Work instructions → Give back only the lines in the records below from the one with "Lemma readable_ext d" to the one with "verify_payloads settings io", both inclusive, word for word.

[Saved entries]

....

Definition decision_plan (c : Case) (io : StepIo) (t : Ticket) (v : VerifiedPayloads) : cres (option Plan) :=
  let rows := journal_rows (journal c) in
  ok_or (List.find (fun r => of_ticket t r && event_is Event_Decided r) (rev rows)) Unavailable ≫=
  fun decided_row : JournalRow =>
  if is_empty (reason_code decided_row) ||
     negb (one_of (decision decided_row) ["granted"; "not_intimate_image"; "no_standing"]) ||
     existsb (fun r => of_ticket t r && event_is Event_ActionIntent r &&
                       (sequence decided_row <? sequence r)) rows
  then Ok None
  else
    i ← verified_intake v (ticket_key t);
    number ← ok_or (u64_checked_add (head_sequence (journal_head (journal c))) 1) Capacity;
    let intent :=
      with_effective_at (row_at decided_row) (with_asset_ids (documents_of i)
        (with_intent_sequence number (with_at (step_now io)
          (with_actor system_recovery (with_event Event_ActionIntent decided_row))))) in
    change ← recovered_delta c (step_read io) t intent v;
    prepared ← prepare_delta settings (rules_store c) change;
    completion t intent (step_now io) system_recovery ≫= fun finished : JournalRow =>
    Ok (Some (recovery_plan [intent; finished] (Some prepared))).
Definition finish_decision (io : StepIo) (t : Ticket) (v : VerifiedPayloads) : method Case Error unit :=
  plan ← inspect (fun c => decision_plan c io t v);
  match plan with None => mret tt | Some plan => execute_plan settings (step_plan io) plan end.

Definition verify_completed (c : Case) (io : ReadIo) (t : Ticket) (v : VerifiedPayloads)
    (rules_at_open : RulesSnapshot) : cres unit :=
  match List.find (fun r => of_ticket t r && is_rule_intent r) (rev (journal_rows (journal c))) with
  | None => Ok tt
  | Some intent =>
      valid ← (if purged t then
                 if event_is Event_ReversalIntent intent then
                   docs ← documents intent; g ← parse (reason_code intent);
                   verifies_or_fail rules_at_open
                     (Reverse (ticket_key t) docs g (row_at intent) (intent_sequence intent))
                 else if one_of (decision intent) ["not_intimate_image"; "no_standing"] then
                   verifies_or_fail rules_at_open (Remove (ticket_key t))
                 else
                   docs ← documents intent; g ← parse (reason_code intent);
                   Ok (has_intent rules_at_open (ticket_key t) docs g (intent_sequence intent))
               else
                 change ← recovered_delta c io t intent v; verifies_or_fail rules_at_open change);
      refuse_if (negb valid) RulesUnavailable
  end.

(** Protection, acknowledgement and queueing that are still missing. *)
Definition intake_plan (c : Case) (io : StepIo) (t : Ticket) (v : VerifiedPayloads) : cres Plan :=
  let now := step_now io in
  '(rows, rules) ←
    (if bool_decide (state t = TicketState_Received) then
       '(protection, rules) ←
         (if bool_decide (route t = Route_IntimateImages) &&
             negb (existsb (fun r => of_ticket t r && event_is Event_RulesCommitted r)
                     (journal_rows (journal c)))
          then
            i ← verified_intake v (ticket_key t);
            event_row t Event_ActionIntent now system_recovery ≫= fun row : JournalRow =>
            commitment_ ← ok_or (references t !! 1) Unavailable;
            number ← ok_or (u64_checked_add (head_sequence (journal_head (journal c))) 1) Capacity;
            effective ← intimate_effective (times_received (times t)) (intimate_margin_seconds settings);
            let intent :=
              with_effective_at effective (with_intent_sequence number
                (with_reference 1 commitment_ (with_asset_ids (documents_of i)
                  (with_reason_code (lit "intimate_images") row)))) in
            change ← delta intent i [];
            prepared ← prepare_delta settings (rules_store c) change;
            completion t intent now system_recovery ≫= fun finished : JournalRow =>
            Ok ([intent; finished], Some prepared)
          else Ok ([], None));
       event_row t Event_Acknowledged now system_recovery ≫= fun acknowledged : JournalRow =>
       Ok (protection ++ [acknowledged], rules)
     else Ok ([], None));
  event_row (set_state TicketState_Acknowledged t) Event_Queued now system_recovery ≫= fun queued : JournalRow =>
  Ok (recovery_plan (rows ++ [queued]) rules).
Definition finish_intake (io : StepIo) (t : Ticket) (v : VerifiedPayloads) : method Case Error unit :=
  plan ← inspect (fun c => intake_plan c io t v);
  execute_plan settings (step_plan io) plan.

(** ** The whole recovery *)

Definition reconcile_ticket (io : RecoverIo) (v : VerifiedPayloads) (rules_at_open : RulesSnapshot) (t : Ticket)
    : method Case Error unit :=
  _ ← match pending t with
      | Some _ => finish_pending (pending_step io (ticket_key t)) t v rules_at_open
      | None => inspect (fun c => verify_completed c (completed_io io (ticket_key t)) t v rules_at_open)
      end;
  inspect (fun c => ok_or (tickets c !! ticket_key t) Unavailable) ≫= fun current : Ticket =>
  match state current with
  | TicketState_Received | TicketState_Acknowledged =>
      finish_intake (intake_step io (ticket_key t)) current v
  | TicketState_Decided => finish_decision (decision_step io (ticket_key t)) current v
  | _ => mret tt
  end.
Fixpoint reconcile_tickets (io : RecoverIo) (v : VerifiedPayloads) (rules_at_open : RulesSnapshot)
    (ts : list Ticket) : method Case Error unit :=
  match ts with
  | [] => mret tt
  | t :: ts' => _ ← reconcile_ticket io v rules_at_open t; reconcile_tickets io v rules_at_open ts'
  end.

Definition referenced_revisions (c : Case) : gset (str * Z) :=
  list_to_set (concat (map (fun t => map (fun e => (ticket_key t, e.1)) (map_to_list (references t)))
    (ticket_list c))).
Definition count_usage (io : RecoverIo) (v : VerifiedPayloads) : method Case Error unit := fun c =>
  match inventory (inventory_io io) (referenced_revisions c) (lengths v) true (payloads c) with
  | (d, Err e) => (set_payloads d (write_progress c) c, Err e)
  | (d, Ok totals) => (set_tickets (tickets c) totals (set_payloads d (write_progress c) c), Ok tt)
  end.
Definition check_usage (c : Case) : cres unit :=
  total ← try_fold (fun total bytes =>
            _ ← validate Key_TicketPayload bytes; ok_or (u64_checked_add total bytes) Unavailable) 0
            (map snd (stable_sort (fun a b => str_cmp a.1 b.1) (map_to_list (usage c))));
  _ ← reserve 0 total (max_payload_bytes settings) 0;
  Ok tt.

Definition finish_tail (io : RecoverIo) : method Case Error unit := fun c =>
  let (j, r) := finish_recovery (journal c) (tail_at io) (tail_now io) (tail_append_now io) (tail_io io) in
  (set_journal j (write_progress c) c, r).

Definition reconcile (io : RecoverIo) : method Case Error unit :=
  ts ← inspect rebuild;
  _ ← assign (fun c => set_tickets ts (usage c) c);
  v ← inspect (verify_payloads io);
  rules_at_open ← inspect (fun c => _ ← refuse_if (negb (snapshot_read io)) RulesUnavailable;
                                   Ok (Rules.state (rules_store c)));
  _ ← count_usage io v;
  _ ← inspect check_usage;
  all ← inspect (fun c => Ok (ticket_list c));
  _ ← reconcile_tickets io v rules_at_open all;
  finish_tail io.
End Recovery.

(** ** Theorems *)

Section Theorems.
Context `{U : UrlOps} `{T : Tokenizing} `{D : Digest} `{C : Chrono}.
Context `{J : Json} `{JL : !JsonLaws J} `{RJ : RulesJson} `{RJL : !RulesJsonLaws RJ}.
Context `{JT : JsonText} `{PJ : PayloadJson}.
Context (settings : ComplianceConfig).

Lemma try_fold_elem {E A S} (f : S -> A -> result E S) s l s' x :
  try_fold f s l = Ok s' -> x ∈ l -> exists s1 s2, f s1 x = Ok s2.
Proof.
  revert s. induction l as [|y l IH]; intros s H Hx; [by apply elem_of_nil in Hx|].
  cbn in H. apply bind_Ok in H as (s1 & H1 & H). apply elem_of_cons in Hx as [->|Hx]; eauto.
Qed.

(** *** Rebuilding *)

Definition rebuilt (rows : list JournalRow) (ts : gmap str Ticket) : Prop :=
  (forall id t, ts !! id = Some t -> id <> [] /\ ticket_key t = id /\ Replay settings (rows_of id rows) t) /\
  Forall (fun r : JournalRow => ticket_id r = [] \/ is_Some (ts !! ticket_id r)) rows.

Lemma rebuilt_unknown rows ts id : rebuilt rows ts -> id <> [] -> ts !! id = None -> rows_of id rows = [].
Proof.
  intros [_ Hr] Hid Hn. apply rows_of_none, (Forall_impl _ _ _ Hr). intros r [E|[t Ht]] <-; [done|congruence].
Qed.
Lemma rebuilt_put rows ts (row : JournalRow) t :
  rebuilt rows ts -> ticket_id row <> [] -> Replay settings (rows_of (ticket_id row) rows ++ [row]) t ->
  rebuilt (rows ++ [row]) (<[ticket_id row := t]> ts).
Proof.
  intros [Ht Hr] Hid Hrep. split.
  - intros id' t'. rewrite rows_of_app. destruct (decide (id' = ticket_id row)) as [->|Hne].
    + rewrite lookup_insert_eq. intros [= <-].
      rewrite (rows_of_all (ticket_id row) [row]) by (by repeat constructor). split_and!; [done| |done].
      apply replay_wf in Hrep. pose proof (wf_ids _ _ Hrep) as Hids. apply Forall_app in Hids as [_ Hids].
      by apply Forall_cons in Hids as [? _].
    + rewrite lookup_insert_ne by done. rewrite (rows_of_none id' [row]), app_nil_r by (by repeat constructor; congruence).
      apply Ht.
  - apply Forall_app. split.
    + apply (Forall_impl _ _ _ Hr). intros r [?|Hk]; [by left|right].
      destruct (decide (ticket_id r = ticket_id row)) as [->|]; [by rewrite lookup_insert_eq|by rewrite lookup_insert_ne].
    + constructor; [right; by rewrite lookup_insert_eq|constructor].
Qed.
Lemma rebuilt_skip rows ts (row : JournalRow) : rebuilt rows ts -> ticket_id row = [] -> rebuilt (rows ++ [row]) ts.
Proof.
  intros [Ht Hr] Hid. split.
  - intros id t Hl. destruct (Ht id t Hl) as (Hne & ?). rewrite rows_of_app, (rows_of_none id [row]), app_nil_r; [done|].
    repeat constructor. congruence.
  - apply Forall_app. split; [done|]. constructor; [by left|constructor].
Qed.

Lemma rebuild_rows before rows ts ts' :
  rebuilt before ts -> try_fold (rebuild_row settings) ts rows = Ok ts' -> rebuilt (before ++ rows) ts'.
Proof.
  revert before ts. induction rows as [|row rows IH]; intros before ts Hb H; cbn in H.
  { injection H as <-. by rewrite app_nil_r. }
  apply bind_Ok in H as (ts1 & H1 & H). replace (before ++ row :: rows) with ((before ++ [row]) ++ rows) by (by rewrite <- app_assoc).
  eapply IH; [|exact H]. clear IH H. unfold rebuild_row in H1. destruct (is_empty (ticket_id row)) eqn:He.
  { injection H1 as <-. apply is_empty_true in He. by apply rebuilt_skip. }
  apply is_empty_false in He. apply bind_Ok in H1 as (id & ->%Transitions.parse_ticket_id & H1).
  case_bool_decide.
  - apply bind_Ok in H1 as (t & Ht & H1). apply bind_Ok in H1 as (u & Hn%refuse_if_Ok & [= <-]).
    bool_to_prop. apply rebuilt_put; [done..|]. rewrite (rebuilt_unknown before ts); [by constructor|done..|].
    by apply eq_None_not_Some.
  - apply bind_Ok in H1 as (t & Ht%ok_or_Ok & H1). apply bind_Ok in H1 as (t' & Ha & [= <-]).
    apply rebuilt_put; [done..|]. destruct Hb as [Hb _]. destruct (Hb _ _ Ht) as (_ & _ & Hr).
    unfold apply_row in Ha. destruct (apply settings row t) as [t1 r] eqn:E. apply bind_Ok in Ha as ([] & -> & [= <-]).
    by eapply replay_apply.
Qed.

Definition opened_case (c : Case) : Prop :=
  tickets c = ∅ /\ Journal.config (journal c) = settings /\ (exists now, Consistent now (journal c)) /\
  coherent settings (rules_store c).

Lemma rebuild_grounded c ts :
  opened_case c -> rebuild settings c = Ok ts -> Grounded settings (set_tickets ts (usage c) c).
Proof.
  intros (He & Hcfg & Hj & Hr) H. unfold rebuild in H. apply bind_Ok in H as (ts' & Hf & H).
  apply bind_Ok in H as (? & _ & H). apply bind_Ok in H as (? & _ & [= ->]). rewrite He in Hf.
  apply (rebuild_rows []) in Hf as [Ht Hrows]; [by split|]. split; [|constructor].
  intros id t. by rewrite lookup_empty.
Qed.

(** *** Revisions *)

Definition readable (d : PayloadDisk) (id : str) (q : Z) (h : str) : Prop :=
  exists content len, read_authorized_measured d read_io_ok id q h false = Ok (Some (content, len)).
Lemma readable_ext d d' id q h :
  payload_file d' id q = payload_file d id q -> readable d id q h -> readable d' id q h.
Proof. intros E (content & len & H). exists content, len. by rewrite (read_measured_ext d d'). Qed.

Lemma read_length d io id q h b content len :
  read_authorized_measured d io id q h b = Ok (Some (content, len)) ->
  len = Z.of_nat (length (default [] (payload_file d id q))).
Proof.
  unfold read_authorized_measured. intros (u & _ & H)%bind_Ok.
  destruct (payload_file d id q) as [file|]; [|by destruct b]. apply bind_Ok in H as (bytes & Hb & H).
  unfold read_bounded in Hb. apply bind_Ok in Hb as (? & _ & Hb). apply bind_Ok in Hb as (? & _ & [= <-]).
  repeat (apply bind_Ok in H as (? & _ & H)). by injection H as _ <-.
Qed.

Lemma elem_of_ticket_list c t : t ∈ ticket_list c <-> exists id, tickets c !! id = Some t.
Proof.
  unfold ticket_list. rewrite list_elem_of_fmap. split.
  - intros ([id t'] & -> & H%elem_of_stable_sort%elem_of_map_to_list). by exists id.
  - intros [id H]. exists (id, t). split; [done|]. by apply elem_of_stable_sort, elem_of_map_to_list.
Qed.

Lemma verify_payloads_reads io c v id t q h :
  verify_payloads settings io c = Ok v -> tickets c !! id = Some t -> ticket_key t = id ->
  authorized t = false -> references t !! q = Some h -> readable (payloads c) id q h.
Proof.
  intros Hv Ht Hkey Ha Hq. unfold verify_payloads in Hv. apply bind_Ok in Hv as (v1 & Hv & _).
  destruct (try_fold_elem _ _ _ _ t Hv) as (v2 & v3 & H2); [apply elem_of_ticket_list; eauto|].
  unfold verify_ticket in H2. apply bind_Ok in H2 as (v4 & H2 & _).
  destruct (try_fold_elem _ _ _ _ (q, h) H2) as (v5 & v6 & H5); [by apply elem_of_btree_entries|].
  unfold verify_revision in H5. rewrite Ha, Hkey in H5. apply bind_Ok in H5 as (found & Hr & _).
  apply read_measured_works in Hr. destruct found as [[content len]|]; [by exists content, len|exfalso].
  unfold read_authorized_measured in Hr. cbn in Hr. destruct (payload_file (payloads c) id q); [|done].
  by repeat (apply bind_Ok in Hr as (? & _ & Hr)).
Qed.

....

Reply →
Lemma readable_ext d d' id q h :
  payload_file d' id q = payload_file d id q -> readable d id q h -> readable d' id q h.
Proof. intros E (content & len & H). exists content, len. by rewrite (read_measured_ext d d'). Qed.

Lemma read_length d io id q h b content len :
  read_authorized_measured d io id q h b = Ok (Some (content, len)) ->
  len = Z.of_nat (length (default [] (payload_file d id q))).
Proof.
  unfold read_authorized_measured. intros (u & _ & H)%bind_Ok.
  destruct (payload_file d id q) as [file|]; [|by destruct b]. apply bind_Ok in H as (bytes & Hb & H).
  unfold read_bounded in Hb. apply bind_Ok in Hb as (? & _ & Hb). apply bind_Ok in Hb as (? & _ & [= <-]).
  repeat (apply bind_Ok in H as (? & _ & H)). by injection H as _ <-.
Qed.

Lemma elem_of_ticket_list c t : t ∈ ticket_list c <-> exists id, tickets c !! id = Some t.
Proof.
  unfold ticket_list. rewrite list_elem_of_fmap. split.
  - intros ([id t'] & -> & H%elem_of_stable_sort%elem_of_map_to_list). by exists id.
  - intros [id H]. exists (id, t). split; [done|]. by apply elem_of_stable_sort, elem_of_map_to_list.
Qed.

Lemma verify_payloads_reads io c v id t q h :
  verify_payloads settings io c = Ok v -> tickets c !! id = Some t -> ticket_key t = id ->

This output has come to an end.